======== Task material ========
(** * mbtiles-s3-server: the request handlers and the environment decoder

    A shallow embedding of [mbtiles_s3_server.py]: the nested-key decoder
    [normalise_environment] and the four request handlers closed over the
    catalogs built by [mbtiles_s3_server].  Python values are modelled as
    the code uses them: [str] as [string] (one [ascii] per code point below
    256), [bytes] as [list byte], insertion-ordered [dict]s whose order is
    observable as association lists, the catalogs (looked up only) as
    [gmap]s, exceptions as an explicit result type. *)

From Stdlib Require Import ZArith Lia List Ascii String Sorted Permutation.
From Stdlib Require Import Init.Byte.
From stdpp Require Import base option list gmap strings.

Local Open Scope Z_scope.

(** ** Python primitives used by the program *)

Module Py.

(** *** [str] *)

(** [s.startswith(p)] *)
Fixpoint startswith (p s : string) : bool :=
  match p with
  | EmptyString => true
  | String a p' =>
      match s with
      | EmptyString => false
      | String b s' => Ascii.eqb a b && startswith p' s'
      end
  end.

(** [s.endswith(p)] for a one-character [p] *)
Fixpoint endswith_char (c : ascii) (s : string) : bool :=
  match s with
  | EmptyString => false
  | String a EmptyString => Ascii.eqb a c
  | String _ s' => endswith_char c s'
  end.

(** [sub in s] *)
Fixpoint contains (sub s : string) : bool :=
  startswith sub s ||
  match s with
  | EmptyString => false
  | String _ s' => contains sub s'
  end.

Definition truthy (s : string) : bool := negb (String.eqb s "").

(** [s.lower()], on the code points below 256 *)
Definition lower_char (c : ascii) : ascii :=
  let n := nat_of_ascii c in
  if ((65 <=? n) && (n <=? 90) || (192 <=? n) && (n <=? 214)
      || (216 <=? n) && (n <=? 222))%nat
  then ascii_of_nat (n + 32)
  else c.

Fixpoint lower (s : string) : string :=
  match s with
  | EmptyString => EmptyString
  | String c s' => String (lower_char c) (lower s')
  end.

(** [s.split(sep)] for a non-empty [sep]: the text is cut at each
    occurrence of [sep] found scanning from the left, occurrences do not
    overlap.  [skip] counts the characters of a separator still to drop. *)
Fixpoint split_from (sep : string) (skip : nat) (s : string) : list string :=
  match s with
  | EmptyString => [EmptyString]
  | String c s' =>
      match skip with
      | S k => split_from sep k s'
      | O =>
          if startswith sep s
          then EmptyString :: split_from sep (String.length sep - 1) s'
          else match split_from sep 0 s' with
               | h :: t => String c h :: t
               | [] => [String c EmptyString]
               end
      end
  end.

Definition split (sep s : string) : list string := split_from sep 0 s.

(** [sep.join(l)] *)
Fixpoint join (sep : string) (l : list string) : string :=
  match l with
  | [] => ""
  | x :: rest =>
      match rest with
      | [] => x
      | _ :: _ => x +:+ sep +:+ join sep rest
      end
  end.

(** *** [int(str)] in base 10

    Surrounding white space is dropped, one sign is allowed, then decimal
    digits, where single underscores may stand between two digits, and no
    more digits than the interpreter's bound, 4300 unless it is set
    otherwise.  [None] is [ValueError].  White space is what [int] drops
    among the code points below 256: tab to carriage return, the space,
    NEL and the no-break space. *)

Definition is_space (c : ascii) : bool :=
  let n := nat_of_ascii c in
  ((9 <=? n) && (n <=? 13) || (n =? 32) || (n =? 133) || (n =? 160))%nat.

Fixpoint lstrip (s : string) : string :=
  match s with
  | EmptyString => EmptyString
  | String c s' => if is_space c then lstrip s' else s
  end.

Fixpoint rstrip (s : string) : string :=
  match s with
  | EmptyString => EmptyString
  | String c s' =>
      let r := rstrip s' in
      if is_space c && String.eqb r "" then EmptyString else String c r
  end.

Definition strip (s : string) : string := rstrip (lstrip s).

Definition digit_value (c : ascii) : option Z :=
  let n := nat_of_ascii c in
  if ((48 <=? n) && (n <=? 57))%nat then Some (Z.of_nat n - 48) else None.

Inductive digit_state := AtStart | AfterDigit | AfterUnderscore.

Fixpoint digits_from (st : digit_state) (acc : Z) (s : string) : option Z :=
  match s with
  | EmptyString =>
      match st with AfterDigit => Some acc | _ => None end
  | String c s' =>
      match digit_value c with
      | Some d => digits_from AfterDigit (10 * acc + d) s'
      | None =>
          if Ascii.eqb c "_"
          then match st with
               | AfterDigit => digits_from AfterUnderscore acc s'
               | _ => None
               end
          else None
      end
  end.

Definition max_str_digits : nat := 4300.

Fixpoint count_digits (s : string) : nat :=
  match s with
  | EmptyString => 0
  | String c s' =>
      match digit_value c with
      | Some _ => S (count_digits s')
      | None => count_digits s'
      end
  end.

Definition unsigned_int (s : string) : option Z :=
  if (max_str_digits <? count_digits s)%nat then None
  else digits_from AtStart 0 s.

Definition int (s : string) : option Z :=
  match strip s with
  | String "+" r => unsigned_int r
  | String "-" r => Z.opp <$> unsigned_int r
  | t => unsigned_int t
  end.

(** *** [sorted(l, key=...)]: stable, ascending *)

Section Sorted.
Context {A K : Type} (leb : K -> K -> bool) (key : A -> K).

Fixpoint insert_sorted (x : A) (l : list A) : list A :=
  match l with
  | [] => [x]
  | y :: l' =>
      if leb (key x) (key y) then x :: y :: l' else y :: insert_sorted x l'
  end.

Definition sorted (l : list A) : list A := foldr insert_sorted [] l.
End Sorted.

(** *** [itertools.groupby(l, key)]: the maximal runs of equal keys *)

Fixpoint groupby {A : Type} (key : A -> string) (l : list A)
  : list (string * list A) :=
  match l with
  | [] => []
  | x :: l' =>
      match groupby key l' with
      | (k, g) :: gs =>
          if String.eqb (key x) k then (k, x :: g) :: gs
          else (key x, [x]) :: (k, g) :: gs
      | [] => [(key x, [x])]
      end
  end.
Lemma train_steps_silent (ss : list string) (ls : option (list label))
    (batch_size report_steps : Z) (steps : list nat) (o : Optim E) :
  respects silent
    (mfor steps (train_step E ss ls batch_size report_steps) o).
Proof.
  apply (respects_mfor _ silent_refl silent_trans).
  intros. apply train_step_silent.
Qed.

End StepFacts.

Section RecordedFacts.
Context (E : Env).

Lemma evaluate_effect (ss : list string) (ls : list label) (speed : float)
    (st : State E) :
  let st' := snd (evaluate E ss ls speed st) in
  files st' = files st /\ params st' = params st /\ grads st' = grads st /\
  (trace st' = trace st \/
   exists acc ave, trace st' = trace st ++ [Evaluated ss speed acc ave]).
Proof.
  rewrite evaluate_run.
  destruct (_evaluate E (params st) ss ls speed) as [r|e]; simpl.
  - repeat split. right. now exists (fst r), (snd r).
  - repeat split. now left.
Qed.

Lemma evaluate_keeps_checkpoints (ss : list string) (ls : list label)
    (speed : float) :
  respects (keeps_checkpoints E) (evaluate E ss ls speed).
Proof.
  intros st. destruct (evaluate_effect ss ls speed st)
    as (Hf & _ & _ & [Ht | (acc & ave & Ht)]);
    split; try assumption; rewrite Ht; try reflexivity.
  rewrite saved_snapshots_app. simpl. now rewrite app_nil_r.
Qed.

Lemma evaluate_keeps_rates (ss : list string) (ls : list label)
    (speed : float) :
  respects (keeps_rates E) (evaluate E ss ls speed).
Proof.
  intros st. unfold keeps_rates.
  destruct (evaluate_effect ss ls speed st)
    as (_ & _ & _ & [Ht | (acc & ave & Ht)]); rewrite Ht; try reflexivity.
  rewrite optimizer_rates_app. simpl. now rewrite app_nil_r.
Qed.

Lemma evaluate_evaluates_at (ss : list string) (ls : list label)
    (speed : float) :
  respects (evaluates_at E speed) (evaluate E ss ls speed).
Proof.
  intros st.
  destruct (evaluate_effect ss ls speed st)
    as (_ & _ & _ & [Ht | (acc & ave & Ht)]).
  - exists []. rewrite Ht, app_nil_r. now split.
  - exists [speed]. rewrite Ht, evaluation_speeds_app. simpl.
    split; [reflexivity|]. now repeat constructor.
Qed.

Lemma save_model_keeps_rates (path : string) :
  respects (keeps_rates E) (save_model E path).
Proof.
  intros st. unfold keeps_rates. simpl.
  rewrite optimizer_rates_app. simpl. now rewrite app_nil_r.
Qed.

Lemma save_model_evaluates_at (speed : float) (path : string) :
  respects (evaluates_at E speed) (save_model E path).
Proof.
  intros st. exists []. simpl.
  rewrite evaluation_speeds_app. simpl. now split.
Qed.

Lemma load_model_keeps_rates (path : string) :
  respects (keeps_rates E) (load_model E path).
Proof.
  intros st. unfold keeps_rates, load_model.
  destruct (files st path); simpl; [|reflexivity].
  rewrite optimizer_rates_app. simpl. now rewrite app_nil_r.
Qed.

Lemma new_AdamW_evaluates_at (speed lr : float) :
  respects (evaluates_at E speed) (new_AdamW E lr).
Proof.
  intros st. exists []. simpl.
  rewrite evaluation_speeds_app. simpl. now split.
Qed.

Lemma new_AdamW_keeps_checkpoints (lr : float) :
  respects (keeps_checkpoints E) (new_AdamW E lr).
Proof.
  intros st. split; simpl; [|reflexivity].
  rewrite saved_snapshots_app. simpl. now rewrite app_nil_r.
Qed.

Lemma training_setup_keeps_checkpoints (n batch_size : Z) (lr : float)
    (epochs_num : Z) (warmup : float) :
  respects (keeps_checkpoints E)
    (training_setup E n batch_size lr epochs_num warmup).
Proof.
  unfold training_setup.
  frame (keeps_checkpoints_refl E) (keeps_checkpoints_trans E).
  apply new_AdamW_keeps_checkpoints.
Qed.

Lemma training_setup_evaluates_at (speed : float) (n batch_size : Z)
    (lr : float) (epochs_num : Z) (warmup : float) :
  respects (evaluates_at E speed)
    (training_setup E n batch_size lr epochs_num warmup).
Proof.
  unfold training_setup.
  frame (evaluates_at_refl E speed) (evaluates_at_trans E speed).
  apply new_AdamW_evaluates_at.
Qed.

(** An epoch of either phase creates no optimizer. *)
Lemma fine_tuning_epoch_keeps_rates (sd : list string) (ld : list label)
    (batch_size report_steps : Z) (path : string) (steps_num : Z)
    (epoch : nat) (v : FineTuneVars E) :
  respects (keeps_rates E)
    (fine_tuning_epoch E sd ld batch_size report_steps path steps_num
       epoch v).
Proof.
  unfold fine_tuning_epoch.
  frame (keeps_rates_refl E) (keeps_rates_trans E);
    try apply evaluate_keeps_rates;
    try apply save_model_keeps_rates;
    apply (respects_weaken silent); try apply silent_keeps_rates;
    auto using do_shuffle_pairs_silent, train_steps_silent.
Qed.

Lemma distillation_epoch_keeps_rates (sd : list string) (ld : list label)
    (batch_size report_steps : Z) (path : string) (steps_num : Z)
    (epoch : nat) (v : list string * Optim E) :
  respects (keeps_rates E)
    (distillation_epoch E sd ld batch_size report_steps path steps_num
       epoch v).
Proof.
  unfold distillation_epoch.
  frame (keeps_rates_refl E) (keeps_rates_trans E);
    try apply evaluate_keeps_rates;
    try apply save_model_keeps_rates;
    apply (respects_weaken silent); try apply silent_keeps_rates;
    auto using do_random_shuffle_silent, train_steps_silent.
Qed.

(** Every evaluation of a self-distillation epoch runs at speed 0.5. *)
Lemma distillation_epoch_evaluates_at_half (sd : list string)
    (ld : list label) (batch_size report_steps : Z) (path : string)
    (steps_num : Z) (epoch : nat) (v : list string * Optim E) :
  respects (evaluates_at E f0_5)
    (distillation_epoch E sd ld batch_size report_steps path steps_num
       epoch v).
Proof.
  unfold distillation_epoch.
  frame (evaluates_at_refl E f0_5) (evaluates_at_trans E f0_5);
    try apply evaluate_evaluates_at;
    try apply save_model_evaluates_at;
    apply (respects_weaken silent); try apply silent_evaluates_at;
    auto using do_random_shuffle_silent, train_steps_silent.
Qed.

(** Whatever [dev_speed] is passed, the evaluations of the phase run at
    speed 0.5. *)
Lemma self_distillation_evaluates_at_half (ss : list string)
    (batch_size : Z) (lr : float) (epochs_num : Z) (warmup : float)
    (report_steps : Z) (path : string) (sd : list string) (ld : list label)
    (dev_speed : float) :
  respects (evaluates_at E f0_5)
    (self_distillation E ss batch_size lr epochs_num warmup report_steps
       path sd ld dev_speed).
Proof.
  unfold self_distillation.
  frame (evaluates_at_refl E f0_5) (evaluates_at_trans E f0_5).
  - apply training_setup_evaluates_at.
  - apply (respects_mfor _ (evaluates_at_refl E f0_5)
             (evaluates_at_trans E f0_5)).
    intros. apply distillation_epoch_evaluates_at_half.
Qed.

End RecordedFacts.

(** ** Evaluation without a validation set *)

Lemma mbind_assoc {E A B C} (c : M E A) (k1 : A -> M E B) (k2 : B -> M E C)
    (st : State E) :
  mbind (mbind c k1) k2 st = mbind c (fun a => mbind (k1 a) k2) st.
Proof.
  unfold mbind. destruct (c st) as [[a|e] st1]; reflexivity.
Qed.

Lemma mbind_never_returns {E A B} (c : M E A) (k : A -> M E B) :
  (forall a st, is_ok (fst (k a st)) = false) ->
  forall st, is_ok (fst (mbind c k st)) = false.
Proof.
  intros Hk st. unfold mbind.
  destruct (c st) as [[a|e] st1]; [apply Hk | reflexivity].
Qed.

Section NoValidationSet.
Context (E : Env).

(** Without validation sentences an epoch of phase 1 cannot return:
    [dev_acc, _ = ... if dev_num > 0 else 0.0] unpacks the float 0.0. *)
Lemma fine_tuning_epoch_without_dev (ld : list label)
    (batch_size report_steps : Z) (path : string) (steps_num : Z)
    (epoch : nat) (v : FineTuneVars E) (st : State E) :
  is_ok (fst (fine_tuning_epoch E [] ld batch_size report_steps path
                steps_num epoch v st)) = false.
Proof.
  unfold fine_tuning_epoch.
  apply mbind_never_returns. intros [ss ls] st1.
  apply mbind_never_returns. intros o st2. reflexivity.
Qed.

(** So phase 1 with at least one epoch and no validation set never
    returns. *)
Lemma fine_tuning_without_dev_never_returns (ss : list string)
    (ls ld : list label) (batch_size : Z) (lr : float) (epochs_num : Z)
    (warmup : float) (report_steps : Z) (path : string) (st : State E) :
  (0 < epochs_num)%Z ->
  is_ok (fst (_fine_tuning_backbone E ss ls [] ld batch_size lr epochs_num
                warmup report_steps path st)) = false.
Proof.
  intros Hpos. unfold _fine_tuning_backbone, fine_tuning_epochs.
  rewrite !mbind_assoc.
  apply mbind_never_returns. intros [steps_num o] st1.
  unfold range. destruct (Z.to_nat epochs_num) as [|n] eqn:Hn; [lia|].
  change (seq 0 (S n)) with (0 :: seq 1 n). simpl mfor.
  rewrite !mbind_assoc.
  unfold mbind at 1.
  pose proof (fine_tuning_epoch_without_dev ld batch_size report_steps path
                steps_num 0
                {| best_acc := f0_0; ft_sentences := ss; ft_labels := ls;
                   ft_optimizer := o |} st1) as Hraise.
  destruct (fine_tuning_epoch E [] ld batch_size report_steps path
              steps_num 0 _ st1) as [[v|e] st2]; [discriminate | reflexivity].
Qed.

End NoValidationSet.

(** C6.  Phase 1 on the small model with three epochs and no validation
    set: the first epoch trains, then raises [TypeError] before the
    training-set evaluation is reached (nothing but the creation of the
    optimizer is recorded), although evaluating the training set on the
    parameters at that point returns an accuracy. *)
Theorem fine_tuning_without_dev_raises_type_error :
  let run := Toy.phase1 [] 3 (Toy.state0 0 None) in
  fst run = Raise TypeError /\
  trace (snd run) = [OptimizerCreated f2em5] /\
  _evaluate Toy.E (params (snd run)) Toy.sentences_train Toy.labels_train
    f0_0 = Ok (f0_5, float_of_Z 3).
Proof. vm_compute. repeat split. Qed.

(** ** The evaluation speed of the self-distillation phase *)

(** C5.  Self-distillation on the small model with [dev_speed = 0.9] and a
    validation set: both epochs evaluate at speed 0.5 and report an average
    of 2 executed layers, where an evaluation at 0.9 of the same parameters
    gives an average of 1. *)
Theorem self_distillation_ignores_dev_speed :
  let run := Toy.phase2 Toy.f0_9 (Toy.state0 1 None) in
  fst run = Ok tt /\
  evaluation_speeds Toy.E (trace (snd run)) = [f0_5; f0_5] /\
  evaluation_averages Toy.E (trace (snd run))
  = [float_of_Z 2; float_of_Z 2] /\
  _evaluate Toy.E (params (snd run)) Toy.sentences_dev Toy.labels_dev
    Toy.f0_9 = Ok (Toy.f0_7, float_of_Z 1) /\
  _evaluate Toy.E (params (snd run)) Toy.sentences_dev Toy.labels_dev
    f0_5 = Ok (Toy.f0_7, float_of_Z 2).
Proof. vm_compute. repeat split. Qed.

(** ** The learning rates of the two phases *)

Section LearningRates.
Context (E : Env).

(** The setup of a phase followed by steps that create no optimizer:
    exactly one optimizer is created, with the learning rate passed, unless
    the setup raises before. *)
Lemma setup_creates_one {A : Type} (n batch_size : Z) (lr : float)
    (epochs_num : Z) (warmup : float) (k : Z * Optim E -> M E A)
    (st : State E) :
  (forall s, respects (keeps_rates E) (k s)) ->
  let c := mbind (training_setup E n batch_size lr epochs_num warmup) k in
  creates c st [lr] \/
  (creates c st [] /\ is_ok (fst (c st)) = false).
Proof.
  intros Hk c. subst c. unfold creates, training_setup, mbind, lift.
  destruct (truediv (n * epochs_num) batch_size) as [q|e];
    [|right; simpl; now rewrite app_nil_r].
  destruct (int_of_float q) as [t|e];
    [|right; simpl; now rewrite app_nil_r].
  destruct (floordiv n batch_size) as [steps_num|e];
    [|right; simpl; now rewrite app_nil_r].
  left. cbn [new_AdamW log ret mbind fst snd].
  unfold new_AdamW, mbind, log, ret. cbn [fst snd].
  match goal with
  | |- context [k ?s ?st1] =>
      pose proof (Hk s st1) as Hkeep; unfold keeps_rates in Hkeep;
      destruct (k s st1) as [r st2] eqn:Hrun
  end.
  simpl in *. rewrite Hkeep, optimizer_rates_app. reflexivity.
Qed.

Lemma fine_tuning_creates (ss : list string) (ls : list label)
    (sd : list string) (ld : list label) (batch_size : Z) (lr : float)
    (epochs_num : Z) (warmup : float) (report_steps : Z) (path : string)
    (st : State E) :
  let c := _fine_tuning_backbone E ss ls sd ld batch_size lr epochs_num
             warmup report_steps path in
  creates c st [lr] \/ (creates c st [] /\ is_ok (fst (c st)) = false).
Proof.
  intros c. subst c. unfold _fine_tuning_backbone, fine_tuning_epochs.
  unfold creates. rewrite mbind_assoc.
  match goal with
  | |- context [mbind (training_setup E ?n ?b ?l ?e ?w) ?K st] =>
      apply (setup_creates_one n b l e w K st)
  end.
  intros [steps_num o].
  apply (respects_mbind _ (keeps_rates_trans E)).
  - apply (respects_mfor _ (keeps_rates_refl E) (keeps_rates_trans E)).
    intros. apply fine_tuning_epoch_keeps_rates.
  - intros. apply load_model_keeps_rates.
Qed.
========
__Task statement__. When a line among the entries above contains "decoder", copy it.

__Solution to this task__.
(** * mbtiles-s3-server: the request handlers and the environment decoder
    A shallow embedding of [mbtiles_s3_server.py]: the nested-key decoder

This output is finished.